Considering the weight of history
A visit to the Pine Ridge Indian Reservation in South Dakota inspires changes in the classroom.
Sitting at a Harkness table as she takes a break from planning on the first day of classes, History Instructor Betty Luther-Hillman recalls a recent visit to the burial grounds at Wounded Knee, which hold the remains of hundreds of Oglala Lakota men, women and children who were slain there by the United States Cavalry in 1890.
The site now rests on the Pine Ridge Indian Reservation, bordering the badlands of South Dakota, in rocky, barren terrain. Running her hands through her close-cropped hair, Luther-Hillman recalls her almost visceral response to standing in the spot where so many Lakota lost their lives. “That experience was really powerful to me,” she says. “We talk about Wounded Knee, we read about all of the people who were killed there, and we read about the baby who survived. You can read all of those facts in a book, but you really feel it when you’re on the reservation.”
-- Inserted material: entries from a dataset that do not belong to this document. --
Lemma converts_keeps_columns (warning : string) (df df' : DataFrame)
    (out : list string) :
  converts warning df df' out ->
  index_len df' = index_len df /\
  forall n, String.eqb "Delay" n = false ->
            lookup n (columns df') = lookup n (columns df).
Proof.
  intros [H | d t Hd Htd H1 | d t e Hd Htd H1 Hc H2 | d e e' Hd Htd H1 Hc H2];
    (split; [reflexivity|]); intros n Hn;
    try reflexivity; now apply lookup_setitem_ne.
Qed.

Lemma converts_settles (warning : string) (df df' : DataFrame)
    (out : list string) :
  returns_timedelta -> converts warning df df' out -> delay_settled df'.
Proof.
  intros Hret
    [H | d t Hd Htd H1 | d t e Hd Htd H1 Hc H2 | d e e' Hd Htd H1 Hc H2]
    s Hs.
  - left. specialize (H s Hs). unfold is_timedelta64_dtype in H.
    now destruct (dtype_of s).
  - rewrite lookup_setitem_eq in Hs. injection Hs as <-. left.
    exact (Hret _ _ _ H1).
  - rewrite lookup_setitem_eq in Hs. injection Hs as <-. left.
    unfold second_attempt in H2.
    destruct (is_numeric_dtype d); exact (Hret _ _ _ H2).
  - rewrite lookup_setitem_eq in Hs. injection Hs as <-. right.
    unfold broadcast. cbn [values]. apply Forall_forall.
    intros c Hc'. now apply repeat_spec in Hc'.
Qed.

Lemma converts_warns (warning : string) (df df' : DataFrame) (out : list string) :
  converts warning df df' out ->
  (out = [] \/ out = [warning]) /\
  (out = [warning] <->
   exists d e e',
     lookup "Delay" (columns df) = Some d /\ is_timedelta64_dtype d = false /\
     to_timedelta None d = Raise e /\ second_attempt d = Raise e' /\
     df' = setitem df "Delay" (broadcast df datetime64 NA)).
Proof.
  intros [H | d t Hd Htd H1 | d t e Hd Htd H1 Hc H2 | d e e' Hd Htd H1 Hc H2].
  - split; [now left|]. split; [discriminate|].
    intros (d & e & e' & Hd & Htd & _). specialize (H d Hd). congruence.
  - split; [now left|]. split; [discriminate|].
    intros (d' & e & e' & Hd' & _ & H1' & _). congruence.
  - split; [now left|]. split; [discriminate|].
    intros (d' & e1 & e' & Hd' & _ & _ & H2' & _). congruence.
  - split; [now right|]. split; [|reflexivity].
    intros _. now exists d, e, e'.
Qed.

Definition orders_warning : string :=
  "Warning: Could not convert Delay column to timedelta".
Definition orders_clean_warning : string :=
  "Warning: Could not convert Delay column to timedelta in orders_clean".

(** The analyzer after a run of the two conversion blocks that printed
    [out]. *)
Definition converted (before after : OrdersAnalyzer) (out : list string) : Prop :=
  exists out1 out2,
    out = out1 ++ out2 /\
    converts orders_warning (orders before) (orders after) out1 /\
    converts orders_clean_warning (orders_clean before) (orders_clean after) out2.

Lemma convert_outcome (self : OrdersAnalyzer) :
  match _convert_delay_to_timedelta to_timedelta astype_str self with
  | (Ok self', out) => converted self self' out
  | (Raise e, _) => escapes (orders self) e \/ escapes (orders_clean self) e
  end.
Proof.
  unfold _convert_delay_to_timedelta.
  fold orders_warning orders_clean_warning.
  pose proof (convert_delay_outcome orders_warning (orders self)) as H1.
  pose proof (convert_delay_outcome orders_clean_warning (orders_clean self))
    as H2.
  destruct (convert_delay to_timedelta astype_str orders_warning (orders self))
    as [[o|e] out1].
  - destruct (convert_delay to_timedelta astype_str orders_clean_warning
                (orders_clean self)) as [[c|e] out2].
    + exists out1, out2. cbn [orders orders_clean]. auto.
    + right. apply H2.
  - left. apply H1.
Qed.

(** C8.  A run of [_convert_delay_to_timedelta], or of the constructor,
    that returns has treated each of the two frames in one of four ways:
    left it alone (no [Delay] column, or one that is timedelta-typed
    already), replaced [Delay] by its direct conversion, replaced it by the
    second attempt (days for a numeric column, strings otherwise) after the
    direct one failed with ValueError or TypeError, or, both having failed,
    printed the warning and filled [Delay] with NaT; no other column and no
    row count changes.  An exception can only come out of the first
    [pd.to_timedelta] call of a block, and only if it is of another class; so
    when [pd.to_timedelta] fails with ValueError or TypeError only, neither
    the method nor the constructor raises, and when it returns timedelta
    columns only, [Delay] ends up timedelta-typed or all NaT in both
    frames. *)
Theorem convert_delay_never_raises (self : OrdersAnalyzer) (orders_arg : DataFrame) :
  (forall e out,
     _convert_delay_to_timedelta to_timedelta astype_str self = (Raise e, out) ->
     escapes (orders self) e \/ escapes (orders_clean self) e) /\
  (forall self' out,
     _convert_delay_to_timedelta to_timedelta astype_str self = (Ok self', out) ->
     converted self self' out /\
     index_len (orders self') = index_len (orders self) /\
     index_len (orders_clean self') = index_len (orders_clean self) /\
     (forall n, String.eqb "Delay" n = false ->
        lookup n (columns (orders self')) = lookup n (columns (orders self)) /\
        lookup n (columns (orders_clean self'))
        = lookup n (columns (orders_clean self))) /\
     (In orders_warning out <->
      exists d e e',
        lookup "Delay" (columns (orders self)) = Some d /\
        is_timedelta64_dtype d = false /\
        to_timedelta None d = Raise e /\ second_attempt d = Raise e' /\
        orders self' = setitem (orders self) "Delay"
                         (broadcast (orders self) datetime64 NA))) /\
  (raises_value_or_type ->
   (exists self' out,
      _convert_delay_to_timedelta to_timedelta astype_str self = (Ok self', out) /\
      converted self self' out /\
      (returns_timedelta ->
       delay_settled (orders self') /\ delay_settled (orders_clean self'))) /\
   (exists self' out,
      init to_timedelta astype_str orders_arg = (Ok self', out) /\
      converted (mkOrdersAnalyzer orders_arg orders_arg) self' out /\
      (returns_timedelta ->
       delay_settled (orders self') /\ delay_settled (orders_clean self')))).
Proof.
  assert (Hsettle : forall s s' out,
            converted s s' out -> returns_timedelta ->
            delay_settled (orders s') /\ delay_settled (orders_clean s')).
  { intros s s' out (out1 & out2 & _ & C1 & C2) Hret.
    split; eapply converts_settles; eassumption. }
  assert (Hrun : raises_value_or_type -> forall s,
            exists s' out,
              _convert_delay_to_timedelta to_timedelta astype_str s
              = (Ok s', out) /\ converted s s' out).
  { intros Hraise s. pose proof (convert_outcome s) as H.
    destruct (_convert_delay_to_timedelta to_timedelta astype_str s)
      as [[s'|e] out].
    - now exists s', out.
    - exfalso.
      destruct H as [(d & _ & _ & E & Hc) | (d & _ & _ & E & Hc)];
        rewrite (Hraise _ _ E) in Hc; discriminate. }
  split; [|split].
  - intros e out E. pose proof (convert_outcome self) as H.
    now rewrite E in H.
  - intros self' out E. pose proof (convert_outcome self) as H.
    rewrite E in H. split; [exact H|].
    destruct H as (out1 & out2 & -> & C1 & C2).
    destruct (converts_keeps_columns _ _ _ _ C1) as (L1 & K1).
    destruct (converts_keeps_columns _ _ _ _ C2) as (L2 & K2).
    split; [exact L1|]. split; [exact L2|].
    split; [intros n Hn; split; [now apply K1 | now apply K2]|].
    destruct (converts_warns _ _ _ _ C1) as (W1 & V1).
    destruct (converts_warns _ _ _ _ C2) as (W2 & _).
    rewrite <- V1. split.
    + intros Hin. apply in_app_or in Hin as [Hin|Hin].
      * destruct W1 as [-> | ->]; [destruct Hin | reflexivity].
      * exfalso. destruct W2 as [-> | ->]; [destruct Hin|].
        destruct Hin as [Hin|[]]. discriminate.
    + intros ->. now left.
  - intros Hraise. split.
    + destruct (Hrun Hraise self) as (self' & out & E & C).
      exists self', out. split; [exact E|]. split; [exact C|].
      exact (Hsettle self self' out C).
    + unfold init. cbn [orders].
      destruct (has_column "Delay" orders_arg) eqn:Eh.
      * destruct (Hrun Hraise (mkOrdersAnalyzer orders_arg orders_arg))
          as (self' & out & E & C).
        exists self', out. split; [exact E|]. split; [exact C|].
        exact (Hsettle _ self' out C).
      * assert (C : converted (mkOrdersAnalyzer orders_arg orders_arg)
                      (mkOrdersAnalyzer orders_arg orders_arg) []).
        { exists [], []. cbn [orders orders_clean].
          apply lookup_has_column in Eh.
          split; [reflexivity|].
          split; apply left_alone; intros d Hd; congruence. }
        exists (mkOrdersAnalyzer orders_arg orders_arg), [].
        split; [reflexivity|]. split; [exact C|].
        exact (Hsettle _ _ [] C).
Qed.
Luther-Hillman visited Wounded Knee in August, when she and three of her colleagues (English Instructor Erica Plouffe Lazure, Physical Education Instructor Melissa Pacific and Associate Athletic Trainer Kalya Medina) volunteered with Re-Member, a nonprofit organization that works to improve the lives of the Oglala Lakota living on the Pine Ridge reservation, one of the starkest examples of rural poverty in the nation. During their one-week stay at the Re-Member facility, the Exeter faculty members helped work on construction projects for families in need and visited sites on the reservation such as Wounded Knee, Oglala Lakota College, Badlands National Park and the Red Cloud Indian School. Through nightly guest lectures from elders of the Oglala Lakota Nation, the four women also received a crash course in the complex tangle of economic, historical, political and cultural contexts that help shape the lives of the Lakota today.
The visit to Pine Ridge was a powerful one for the Exeter employees, who are working to incorporate some of the insights it gave them, along with the questions it raised, into their work at the Academy — and hoping to organize subsequent trips for faculty, staff and eventually, students.